If you’d like to maximize the benefits of your Manuka honey investment, you can use it as a mask. Applying – and removing – Manuka honey is easier than you might expect. So if you’d like, you can simply try it on its own. Or, you can mix it with a few other skin-nourishing ingredients. Here’s a recipe I like:

Combine 1 teaspoon of full-fat Greek yogurt, 1 teaspoon of Manuka honey, 1 to 2 drops of tea tree essential oil, and ½ teaspoon of turmeric powder. Stir until smooth. Once you’ve applied it to your skin, wash your hands right away, as the turmeric can stain. You’ll also want to wear an old t-shirt to ensure you don’t stain your clothes.

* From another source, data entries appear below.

(* ===== verification/Prelude.v ===== *)
(** * A verification development of crab-dlna's playback core

    ** The program

    The repository's source is [src/src/dlna.rs]: the constant
    [PAYLOAD_PLAY] (lines 5-8) and one async function
    [play(render, streaming_server)] (lines 10-84).  [play]
    - asks the streaming server for its subtitle URI (line 12) and, when
      there is one, renders the DIDL-Lite metadata document with [format!]
      from the video URI, video type, subtitle URI and subtitle type
      (defaulting to ["unknown"]), and escapes it with xml-rs's
      [escape_str_attribute] (lines 13-42); without subtitle the metadata is
      empty;
    - formats the body of the UPnP action [SetAVTransportURI] with the video
      URI and the metadata (lines 44-51);
    - spawns the server's run loop as a tokio task (lines 53-56);
    - sends [SetAVTransportURI], then [Play] with [PAYLOAD_PLAY], to the
      renderer's AVTransport service, panicking with a message naming the
      action and the error if one fails (lines 58-78);
    - awaits the spawned task, panicking if it failed (lines 80-84).
    The streaming server ([crate::streaming]), the renderer handle
    ([crate::devices::Render]), the SOAP client (rupnp) and xml-rs are not
    under [src/]; [play] only calls them.

    ** The files (library root [Prelude], then in dependency order)

    - [Prelude] (this file): Rust's [result], the character constants of
      the templates, string functions ([strip_prefix], [after],
      [split_until], [take_until], [occ]) and a small reader of XML text
      ([attr_value], [elem_text]) with their lemmas, the [star] closure of a
      step relation, the hint databases [dlna] and [dlna_str] and the
      tactics [read_back] and [no_char_split].
    - [Escape] (Module [Escape]): [escape_str_attribute] from xml-rs's
      attribute escape table, and [unescape_attribute], a reference reader
      of attribute values.  Lemmas: the output has no markup character, the
      reader inverts the escaper, length bounds, identity on plain text.
    - [Format] (Module [Format]): Rust's [format!]: rustc's parser of
      format strings ([parse_format]: [{}], [{n}], [{name}], [{{], [}}])
      into a [template] of literal and argument [piece]s, its checks that
      every slot is bound and every argument used, and the run-time
      [render]ing; [format] is the whole call.
    - [XmlWf] (Module [XmlWf]): what "well-formed XML" means for the
      payloads (spec sections 3 and 8): [xml_char], a recognizer of XML 1.0
      well-formedness (tags, attributes, references, the stack of open
      elements), with [fragment_wf] for element content and [document_wf]
      for a document; and the lemmas that check a rendered template once
      for all arguments without markup ([inert], [xml_run_render]).
    - [XmlParse] (Module [XmlParse]): what the renderer reads: [p_char], an
      XML reader into a tree of [node]s built on the recognizer (its state
      is the recognizer's plus the tree under construction), with
      [parse_fragment] and [parse_document]; and the lemmas that parse a
      rendered template once for all arguments, text without markup being
      read as itself and the escaper's output as the text it escapes
      ([p_run_markup_free], [p_run_escape], [parse_fragment_render]).
    - [Streaming] (Module [Streaming]): the streaming server's accessors as
      the class [MediaStreaming] (spec 4.4) and the media descriptor record
      [MediaStreamingServer] (spec 3); modelled from the spec.
    - [Metadata] (Module [Metadata]): the DIDL-Lite template of lines 16-33
      byte for byte, [didl_metadata] (the [format!] call) and
      [payload_subtitle] (lines 12-42).
    - [Payload] (Module [Payload]): [PAYLOAD_PLAY], the [SetAVTransportURI]
      template and [payload_setavtransporturi], and [element_text], a reader
      of the bodies.
    - [Orchestrator] (Module [Orchestrator]): [play] as a program of the
      free-monad type [prog] over the effects the function performs
      (accessor calls, [println!], [tokio::spawn], the two actions, the
      join, [panic!]), written with ExtLib's monad notation in source order:
      [payload_subtitle_prog] (lines 12-42), [play_control] (lines 44-84).
      Its semantics in an environment (the server, the renderer's answer to
      each action, the result of the spawned task): [step], the
      interleaving of the orchestrator's steps with the completion of the
      spawned task at any moment, and [exec], an interpreter that runs the
      orchestrator to its end.
    - [SessionSpec] (Module [SessionSpec]): the session state machine of
      spec section 4.2 ([sstep]) and the map [observe] from the
      orchestrator's events to its labels.

    ** What is proved

    - Orchestration (Orchestrator): [exec] is a run of [step]; no step
      changes where a schedule ends ([step_run_to_end]), so every schedule
      ends in the same configuration ([play_schedule_independent]) and can
      always reach it ([play_reaches_end]); that end is computed exactly
      ([play_run_to_end]): success, each error path with its panic message,
      the join result propagated ([play_success], [play_setav_error],
      [play_play_error], [play_join_result]); [SetAVTransportURI] only after
      the spawn and [Play] only after a successful [SetAVTransportURI], at
      every moment of every schedule ([play_action_order]); each action sent
      at most once, no retry ([play_no_retry]); every schedule takes at
      most 13 steps ([play_schedule_bounded], from the measure [measure]
      that every [step] decreases); all accessor calls precede
      the spawn ([play_queries_before_spawn]); the effectful
      metadata computation refines [Metadata.payload_subtitle]
      ([exec_payload_subtitle_prog]).  Two lemmas check the model itself
      rather than [play]: for every program [run_to_end] computes exactly
      the normal forms of [step] ([run_to_end_normal_form]), and [step]
      keeps the discipline of a tokio [JoinHandle] ([task_discipline]).
      Composed with the payloads and the
      XML reader: every action of every schedule goes to the control URL
      and its body reads back as the fields of [SetAVTransportURI] (with the
      unescaped DIDL-Lite document) or of [Play] ([play_bodies_parse]);
      with a subtitle, that document reads as the spec's DIDL-Lite tree of
      the server's own values ([play_metadata_shape]).
    - Refinement (SessionSpec): every complete schedule follows a path of
      the session machine to the final state matching its outcome, with a
      diagnostic naming the failed step and error ([play_refines_session]),
      and every partial schedule is a path ([play_session_path]).
    - Payloads (Payload): reading [CurrentURIMetaData] back and unescaping
      it gives the DIDL-Lite document ([setav_metadata_roundtrip]); the
      escaped metadata adds no markup ([setav_body_markup]); the fixed
      fields of both bodies; the video URI reads back when it has no
      ampersand or less-than ([setav_current_uri]).  Both bodies are well-formed XML for every
      video URI without markup and every server ([control_payloads_well_formed]),
      but every video URI with an ampersand that no [;] follows (a query
      string) breaks the body ([setav_query_uri_ill_formed]).  The lemma
      [setav_format_call] checks that the source's format string parses to
      the template.  An XML
      reader reads the [Play] body as instance [0] and speed [1] and the
      [SetAVTransportURI] body, for every server, as instance [0], the URI
      and the DIDL-Lite document itself ([control_payloads_parse]).  The
      body's size is exactly 128 bytes of template, the URI, the document
      and the bytes each reference of the escape adds ([setav_body_size]).
    - Metadata (Metadata): the metadata is empty iff there is no subtitle;
      every slot of the document reads back the value [play] put there; the
      subtitle URI occurs at least five times; the document has one
      [DIDL-Lite] root, one [item], three [res] and two [sec:CaptionInfo]
      elements ([didl_element_counts]); the document read from the code's
      payload announces a missing subtitle type as ["unknown"]
      ([metadata_subtitle_type_default]; [metadata_document] is the
      unescape of [payload_subtitle], not a copy of its [match]); the
      escaped metadata holds no markup character ([payload_subtitle_safe]);
      the URIs are put in unescaped, so every subtitle URI with an
      ampersand that no [;] follows breaks the document
      ([didl_query_uri_ill_formed]), which is otherwise a well-formed XML
      document ([didl_well_formed]) which an XML reader reads as exactly
      the element tree of spec section 6, [didl_shape]
      ([didl_document_shape]); the lemma [didl_format_call] checks that the
      source's format string parses to [didl_template].
    - Escaping (Escape): the lemmas the payload theorems use.

    ** Bounds and fuel

    No definition needs fuel: every recursion is structural, on the string
    or on the program (an effect's continuation applied to its answer is a
    subterm).  The interleaving semantics terminates because [play] is a
    finite program with one spawned task: [play_schedule_bounded] bounds
    every schedule by 13 steps and [play_reaches_end] shows every
    reachable configuration reaches the irreducible end.  Strings are byte
    strings ([Stdlib.Strings.String] of [ascii]): Rust strings are UTF-8,
    and every character the code or xml-rs inspects is ASCII.

    ** Assumptions and what is not modelled

    The renderer's answer to an action is a function of the control URL,
    the action name and the body, not of when it is sent; the spawned task
    ends with one result whenever it ends.  Device discovery, the command
    line, the HTTP serving inside the streaming server, the SOAP transport,
    the tokio runtime's internals (its scheduler, and the drop of the
    detached task at runtime shutdown) are not modelled; nor are format
    specs such as [{:?}], which the source does not use.  [println!] is an
    event of the trace; its output is not modelled further.

    What is left is outside [src/] and outside what the spec describes:
    the streaming server ([crate::streaming]) is modelled at its interface
    (spec 4.4), its run loop by the result it ends with; the renderer
    client (rupnp) by the answer of each action, its SOAP envelope and
    HTTP exchange being out of the spec's scope (section 1), and the
    renderer's reading of each body by the XML reader of [XmlParse];
    device discovery ([crate::devices]) and the command line by the
    [Render] value [play] receives.  Nothing of [dlna.rs] is left
    unmodelled but its [use] lines. *)

From Stdlib Require Import String Ascii List Bool Lia.
Import ListNotations.
Local Open Scope string_scope.

Declare Scope dlna_scope.
Delimit Scope dlna_scope with dlna.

Rinse the mask off after 20 minutes. If it’s gotten too stiff, you can massage an extra teaspoon of yogurt onto your face to loosen it first. After you’ve removed the mask and rinsed your face, try running an ice cube over your skin to shrink the appearance of your pores. Then top it all off with moisturizer.

The addition of tea tree oil will help combat acne. Turmeric supplies antioxidants. And yogurt will partner with the honey to soothe and hydrate your skin. Tea tree oil and turmeric are powerful ingredients. So be sure you stick to the recipe. Too much oil will irritate your skin. And excess turmeric will stain. Yes, you want your skin to glow. But a bright yellow-orange hue probably isn’t quite what you had in mind!

When you buy Manuka honey, look for a UMF rating of at least 15. Some producers use what’s called an MGO ranking system instead. That’s ok – just look for one that’s ranked at 250 or higher. And try to find raw honey to ensure you’re getting maximum antioxidant effects. I know it might seem expensive when you compare it to your groceries. But if you think of it as a skincare product, not a sweetener, it’s a lot more reasonable.

Of course, you can use Manuka honey as a sweetener if you want to. It’s a much better choice than the refined white stuff. But you still need to use it sparingly. Sugar is sugar once you ingest it. And you don’t want to spend extra time in the kitchen making masks just to undo the skin damage you created the last time you were, well, in the kitchen. Continue to eat a healthy, low-sugar diet and see how sweet it can be to use honey on your skin.